WORK TASK | Beginning with the line that contains "(** What holds" in the material below, print each line exactly until the line that contains "al_cache : dentry_cache st' = Some c;" has been printed, then stop.

____________

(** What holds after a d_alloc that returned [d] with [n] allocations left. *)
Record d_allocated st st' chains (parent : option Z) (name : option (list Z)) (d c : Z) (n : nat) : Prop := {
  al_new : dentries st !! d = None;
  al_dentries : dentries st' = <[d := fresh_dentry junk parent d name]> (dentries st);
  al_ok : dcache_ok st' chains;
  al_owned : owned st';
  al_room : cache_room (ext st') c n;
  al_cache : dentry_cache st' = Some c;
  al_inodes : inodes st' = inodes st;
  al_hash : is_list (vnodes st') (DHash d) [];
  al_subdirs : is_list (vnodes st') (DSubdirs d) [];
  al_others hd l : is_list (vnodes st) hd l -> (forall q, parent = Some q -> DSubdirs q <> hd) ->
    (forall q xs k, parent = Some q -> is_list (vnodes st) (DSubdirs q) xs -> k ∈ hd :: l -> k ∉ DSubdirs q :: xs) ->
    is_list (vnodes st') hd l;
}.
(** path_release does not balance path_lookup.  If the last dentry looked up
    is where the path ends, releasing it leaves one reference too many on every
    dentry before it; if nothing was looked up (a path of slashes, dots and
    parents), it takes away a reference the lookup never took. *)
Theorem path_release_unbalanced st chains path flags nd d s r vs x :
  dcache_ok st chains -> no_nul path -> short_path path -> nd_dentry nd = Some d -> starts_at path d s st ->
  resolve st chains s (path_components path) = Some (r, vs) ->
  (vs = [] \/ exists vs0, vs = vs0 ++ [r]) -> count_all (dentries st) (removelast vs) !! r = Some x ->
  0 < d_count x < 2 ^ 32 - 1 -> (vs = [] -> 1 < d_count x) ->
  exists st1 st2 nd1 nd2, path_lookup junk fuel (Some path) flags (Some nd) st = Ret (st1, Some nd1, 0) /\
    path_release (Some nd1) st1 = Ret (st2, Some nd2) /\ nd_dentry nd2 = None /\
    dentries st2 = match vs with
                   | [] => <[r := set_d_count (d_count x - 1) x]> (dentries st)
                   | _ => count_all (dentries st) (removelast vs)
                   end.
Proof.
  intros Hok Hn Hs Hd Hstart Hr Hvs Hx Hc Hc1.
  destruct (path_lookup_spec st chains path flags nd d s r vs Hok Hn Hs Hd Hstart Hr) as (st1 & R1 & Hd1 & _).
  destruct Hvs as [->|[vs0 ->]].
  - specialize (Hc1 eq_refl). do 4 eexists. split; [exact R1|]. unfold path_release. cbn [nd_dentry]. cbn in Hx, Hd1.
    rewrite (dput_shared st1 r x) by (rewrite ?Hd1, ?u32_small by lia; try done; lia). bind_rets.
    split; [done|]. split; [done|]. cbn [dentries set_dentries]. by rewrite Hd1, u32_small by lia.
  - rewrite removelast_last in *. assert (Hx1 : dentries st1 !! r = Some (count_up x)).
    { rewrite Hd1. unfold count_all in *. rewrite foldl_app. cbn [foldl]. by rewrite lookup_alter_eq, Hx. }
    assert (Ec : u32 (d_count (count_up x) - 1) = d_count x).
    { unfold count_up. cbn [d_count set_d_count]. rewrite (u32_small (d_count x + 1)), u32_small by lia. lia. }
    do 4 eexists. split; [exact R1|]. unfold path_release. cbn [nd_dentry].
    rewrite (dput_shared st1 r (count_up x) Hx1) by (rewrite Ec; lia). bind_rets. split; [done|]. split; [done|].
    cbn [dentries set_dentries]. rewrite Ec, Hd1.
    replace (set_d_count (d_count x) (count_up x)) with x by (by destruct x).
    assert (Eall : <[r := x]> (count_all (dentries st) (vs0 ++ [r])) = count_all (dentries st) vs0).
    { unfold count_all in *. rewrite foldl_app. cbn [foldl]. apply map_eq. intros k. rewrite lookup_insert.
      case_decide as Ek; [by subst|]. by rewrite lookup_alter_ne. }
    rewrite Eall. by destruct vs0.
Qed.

____________

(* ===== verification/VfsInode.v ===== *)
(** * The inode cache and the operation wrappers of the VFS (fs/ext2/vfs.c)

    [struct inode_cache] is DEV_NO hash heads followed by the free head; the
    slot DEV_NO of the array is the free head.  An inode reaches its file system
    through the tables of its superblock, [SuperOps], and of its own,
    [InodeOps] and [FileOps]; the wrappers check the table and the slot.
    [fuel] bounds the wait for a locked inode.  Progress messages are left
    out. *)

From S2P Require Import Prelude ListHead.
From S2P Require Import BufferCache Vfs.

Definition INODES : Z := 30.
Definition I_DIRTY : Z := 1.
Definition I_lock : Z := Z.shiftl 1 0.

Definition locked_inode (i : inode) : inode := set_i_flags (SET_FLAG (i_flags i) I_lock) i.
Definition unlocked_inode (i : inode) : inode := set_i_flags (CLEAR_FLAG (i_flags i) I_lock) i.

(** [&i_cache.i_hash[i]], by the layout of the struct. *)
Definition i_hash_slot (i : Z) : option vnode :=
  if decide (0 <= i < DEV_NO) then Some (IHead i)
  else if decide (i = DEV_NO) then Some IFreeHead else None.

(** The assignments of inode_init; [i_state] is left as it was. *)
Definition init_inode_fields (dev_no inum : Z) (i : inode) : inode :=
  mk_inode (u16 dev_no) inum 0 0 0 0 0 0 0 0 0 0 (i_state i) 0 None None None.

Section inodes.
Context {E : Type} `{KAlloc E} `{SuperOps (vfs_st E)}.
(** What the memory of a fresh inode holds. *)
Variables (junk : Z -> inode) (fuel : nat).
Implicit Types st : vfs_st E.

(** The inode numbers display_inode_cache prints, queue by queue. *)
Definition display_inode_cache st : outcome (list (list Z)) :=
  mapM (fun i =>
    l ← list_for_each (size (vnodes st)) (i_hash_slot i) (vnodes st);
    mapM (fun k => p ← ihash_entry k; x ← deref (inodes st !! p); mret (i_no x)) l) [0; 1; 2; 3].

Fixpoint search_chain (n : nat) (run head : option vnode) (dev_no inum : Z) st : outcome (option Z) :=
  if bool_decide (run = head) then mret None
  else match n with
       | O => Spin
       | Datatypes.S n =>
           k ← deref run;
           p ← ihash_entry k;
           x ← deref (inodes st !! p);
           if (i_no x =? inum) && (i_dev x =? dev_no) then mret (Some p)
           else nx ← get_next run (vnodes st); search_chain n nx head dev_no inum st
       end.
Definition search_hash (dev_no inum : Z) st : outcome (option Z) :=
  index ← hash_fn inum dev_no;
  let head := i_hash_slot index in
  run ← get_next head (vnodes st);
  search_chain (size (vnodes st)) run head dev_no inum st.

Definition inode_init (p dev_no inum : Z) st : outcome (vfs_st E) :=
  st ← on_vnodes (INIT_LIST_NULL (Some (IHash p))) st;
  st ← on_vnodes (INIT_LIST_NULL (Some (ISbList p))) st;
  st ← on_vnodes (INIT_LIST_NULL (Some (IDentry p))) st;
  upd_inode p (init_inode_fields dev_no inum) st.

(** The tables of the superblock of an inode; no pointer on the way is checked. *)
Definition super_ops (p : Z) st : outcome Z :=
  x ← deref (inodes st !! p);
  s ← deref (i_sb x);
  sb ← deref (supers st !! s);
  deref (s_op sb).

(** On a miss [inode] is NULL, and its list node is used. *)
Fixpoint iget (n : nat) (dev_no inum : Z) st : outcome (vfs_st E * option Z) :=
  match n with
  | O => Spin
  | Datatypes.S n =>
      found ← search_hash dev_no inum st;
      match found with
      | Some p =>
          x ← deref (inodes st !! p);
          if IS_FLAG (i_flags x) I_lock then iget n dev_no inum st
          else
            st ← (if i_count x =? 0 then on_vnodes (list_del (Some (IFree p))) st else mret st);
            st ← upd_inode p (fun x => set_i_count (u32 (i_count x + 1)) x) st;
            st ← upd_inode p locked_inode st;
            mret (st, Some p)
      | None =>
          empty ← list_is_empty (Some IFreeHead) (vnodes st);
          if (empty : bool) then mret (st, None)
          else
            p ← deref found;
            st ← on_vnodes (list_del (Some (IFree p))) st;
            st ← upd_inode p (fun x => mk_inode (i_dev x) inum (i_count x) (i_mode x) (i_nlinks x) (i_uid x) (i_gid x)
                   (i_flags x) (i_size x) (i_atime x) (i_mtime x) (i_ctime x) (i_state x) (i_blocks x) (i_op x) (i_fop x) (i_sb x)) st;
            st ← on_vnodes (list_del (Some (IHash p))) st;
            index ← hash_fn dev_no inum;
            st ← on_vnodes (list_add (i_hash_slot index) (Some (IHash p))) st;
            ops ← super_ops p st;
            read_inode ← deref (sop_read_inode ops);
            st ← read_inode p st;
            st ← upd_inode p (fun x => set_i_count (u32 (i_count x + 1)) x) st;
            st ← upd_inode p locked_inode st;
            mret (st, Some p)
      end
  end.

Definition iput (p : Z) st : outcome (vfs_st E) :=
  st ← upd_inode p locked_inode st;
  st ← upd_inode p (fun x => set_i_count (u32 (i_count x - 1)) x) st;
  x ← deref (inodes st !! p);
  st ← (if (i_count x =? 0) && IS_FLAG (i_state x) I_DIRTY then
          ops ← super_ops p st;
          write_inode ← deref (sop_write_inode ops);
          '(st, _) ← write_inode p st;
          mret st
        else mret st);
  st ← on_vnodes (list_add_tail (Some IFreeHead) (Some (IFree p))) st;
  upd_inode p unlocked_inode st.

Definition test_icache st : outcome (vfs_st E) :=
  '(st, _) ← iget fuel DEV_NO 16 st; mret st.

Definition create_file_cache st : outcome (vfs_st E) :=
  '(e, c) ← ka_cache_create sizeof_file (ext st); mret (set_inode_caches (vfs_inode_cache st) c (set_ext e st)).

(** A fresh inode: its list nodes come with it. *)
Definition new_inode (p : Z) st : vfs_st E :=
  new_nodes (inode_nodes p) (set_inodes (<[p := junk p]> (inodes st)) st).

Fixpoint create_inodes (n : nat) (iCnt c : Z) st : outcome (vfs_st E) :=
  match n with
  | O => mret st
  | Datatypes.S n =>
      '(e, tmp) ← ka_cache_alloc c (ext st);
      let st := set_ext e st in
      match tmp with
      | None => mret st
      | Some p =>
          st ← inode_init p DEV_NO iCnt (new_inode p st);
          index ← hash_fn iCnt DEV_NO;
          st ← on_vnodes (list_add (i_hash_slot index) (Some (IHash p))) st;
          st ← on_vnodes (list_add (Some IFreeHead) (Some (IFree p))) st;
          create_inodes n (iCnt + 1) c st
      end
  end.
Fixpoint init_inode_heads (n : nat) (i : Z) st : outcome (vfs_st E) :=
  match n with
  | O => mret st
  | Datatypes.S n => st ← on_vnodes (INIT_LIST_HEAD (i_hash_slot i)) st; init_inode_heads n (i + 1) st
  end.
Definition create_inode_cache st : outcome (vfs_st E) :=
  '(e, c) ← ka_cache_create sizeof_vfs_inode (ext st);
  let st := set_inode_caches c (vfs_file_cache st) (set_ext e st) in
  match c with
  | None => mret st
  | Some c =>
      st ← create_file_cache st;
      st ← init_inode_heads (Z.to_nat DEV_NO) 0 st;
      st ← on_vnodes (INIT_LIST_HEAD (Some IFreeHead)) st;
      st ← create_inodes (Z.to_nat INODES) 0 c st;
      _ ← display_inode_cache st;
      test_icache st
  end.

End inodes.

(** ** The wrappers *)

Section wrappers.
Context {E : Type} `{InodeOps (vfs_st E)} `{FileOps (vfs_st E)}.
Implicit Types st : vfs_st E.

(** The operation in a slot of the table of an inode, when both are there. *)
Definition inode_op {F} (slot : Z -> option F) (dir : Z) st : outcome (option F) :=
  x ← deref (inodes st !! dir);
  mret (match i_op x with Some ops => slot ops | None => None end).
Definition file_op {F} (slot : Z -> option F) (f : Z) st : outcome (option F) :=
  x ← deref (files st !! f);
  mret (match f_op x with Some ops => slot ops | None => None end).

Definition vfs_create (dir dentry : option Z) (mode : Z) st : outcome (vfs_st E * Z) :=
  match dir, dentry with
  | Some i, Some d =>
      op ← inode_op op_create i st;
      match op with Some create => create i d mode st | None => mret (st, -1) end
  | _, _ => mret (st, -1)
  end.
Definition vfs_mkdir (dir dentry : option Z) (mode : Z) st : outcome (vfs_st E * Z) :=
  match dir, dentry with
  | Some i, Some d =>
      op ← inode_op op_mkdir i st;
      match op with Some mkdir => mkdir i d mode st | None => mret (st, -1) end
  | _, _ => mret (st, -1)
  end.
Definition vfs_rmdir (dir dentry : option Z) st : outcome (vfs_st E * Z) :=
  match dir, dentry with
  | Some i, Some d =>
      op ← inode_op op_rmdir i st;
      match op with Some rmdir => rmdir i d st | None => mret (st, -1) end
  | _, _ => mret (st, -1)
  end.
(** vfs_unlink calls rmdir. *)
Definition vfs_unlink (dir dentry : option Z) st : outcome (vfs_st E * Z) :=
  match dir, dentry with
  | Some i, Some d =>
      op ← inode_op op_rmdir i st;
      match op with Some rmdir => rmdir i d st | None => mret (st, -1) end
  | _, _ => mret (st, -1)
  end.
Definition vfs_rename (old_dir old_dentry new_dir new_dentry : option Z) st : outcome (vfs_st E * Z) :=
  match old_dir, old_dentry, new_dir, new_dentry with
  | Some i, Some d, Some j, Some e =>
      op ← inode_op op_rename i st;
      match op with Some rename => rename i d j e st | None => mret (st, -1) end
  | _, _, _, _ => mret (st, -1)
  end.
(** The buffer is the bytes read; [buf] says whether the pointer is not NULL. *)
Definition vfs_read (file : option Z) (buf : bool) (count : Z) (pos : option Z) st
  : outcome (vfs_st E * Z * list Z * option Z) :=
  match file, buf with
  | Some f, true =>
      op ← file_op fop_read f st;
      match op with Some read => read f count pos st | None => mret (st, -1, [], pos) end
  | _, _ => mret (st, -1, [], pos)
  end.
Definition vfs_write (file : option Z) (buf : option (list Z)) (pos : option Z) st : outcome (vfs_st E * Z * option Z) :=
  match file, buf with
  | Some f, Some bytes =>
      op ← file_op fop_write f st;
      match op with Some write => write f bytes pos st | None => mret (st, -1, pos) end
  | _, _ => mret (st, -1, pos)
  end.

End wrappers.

____________

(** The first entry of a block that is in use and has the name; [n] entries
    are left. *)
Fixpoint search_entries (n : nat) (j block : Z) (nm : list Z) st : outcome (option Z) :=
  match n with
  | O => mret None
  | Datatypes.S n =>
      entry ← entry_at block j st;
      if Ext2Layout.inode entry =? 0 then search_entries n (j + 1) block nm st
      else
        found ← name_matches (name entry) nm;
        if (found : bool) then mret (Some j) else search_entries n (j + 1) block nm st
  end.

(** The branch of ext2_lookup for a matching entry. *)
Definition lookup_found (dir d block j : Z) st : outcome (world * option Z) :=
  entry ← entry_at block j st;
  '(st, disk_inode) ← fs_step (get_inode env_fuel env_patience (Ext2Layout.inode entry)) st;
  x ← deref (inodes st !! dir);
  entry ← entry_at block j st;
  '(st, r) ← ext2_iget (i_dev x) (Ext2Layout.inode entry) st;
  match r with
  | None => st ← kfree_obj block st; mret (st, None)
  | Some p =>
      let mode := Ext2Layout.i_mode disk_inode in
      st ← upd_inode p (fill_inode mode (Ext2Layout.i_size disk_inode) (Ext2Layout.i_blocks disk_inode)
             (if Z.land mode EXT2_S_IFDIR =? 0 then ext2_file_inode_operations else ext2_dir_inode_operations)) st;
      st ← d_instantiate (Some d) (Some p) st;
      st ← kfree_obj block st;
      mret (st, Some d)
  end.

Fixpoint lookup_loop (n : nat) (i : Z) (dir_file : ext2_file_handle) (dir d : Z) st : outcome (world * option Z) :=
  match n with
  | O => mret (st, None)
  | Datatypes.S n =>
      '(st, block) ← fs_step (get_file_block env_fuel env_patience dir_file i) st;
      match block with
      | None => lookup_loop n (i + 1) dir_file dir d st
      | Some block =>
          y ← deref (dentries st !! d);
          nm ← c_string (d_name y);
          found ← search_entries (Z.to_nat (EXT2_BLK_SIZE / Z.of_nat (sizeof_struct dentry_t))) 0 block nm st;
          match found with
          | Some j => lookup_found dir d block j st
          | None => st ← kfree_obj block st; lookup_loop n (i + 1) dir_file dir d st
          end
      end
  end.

____________

SOLVED PROBLEM |
(** What holds after a d_alloc that returned [d] with [n] allocations left. *)
Record d_allocated st st' chains (parent : option Z) (name : option (list Z)) (d c : Z) (n : nat) : Prop := {
  al_new : dentries st !! d = None;
  al_dentries : dentries st' = <[d := fresh_dentry junk parent d name]> (dentries st);
  al_ok : dcache_ok st' chains;
  al_owned : owned st';
  al_room : cache_room (ext st') c n;
  al_cache : dentry_cache st' = Some c;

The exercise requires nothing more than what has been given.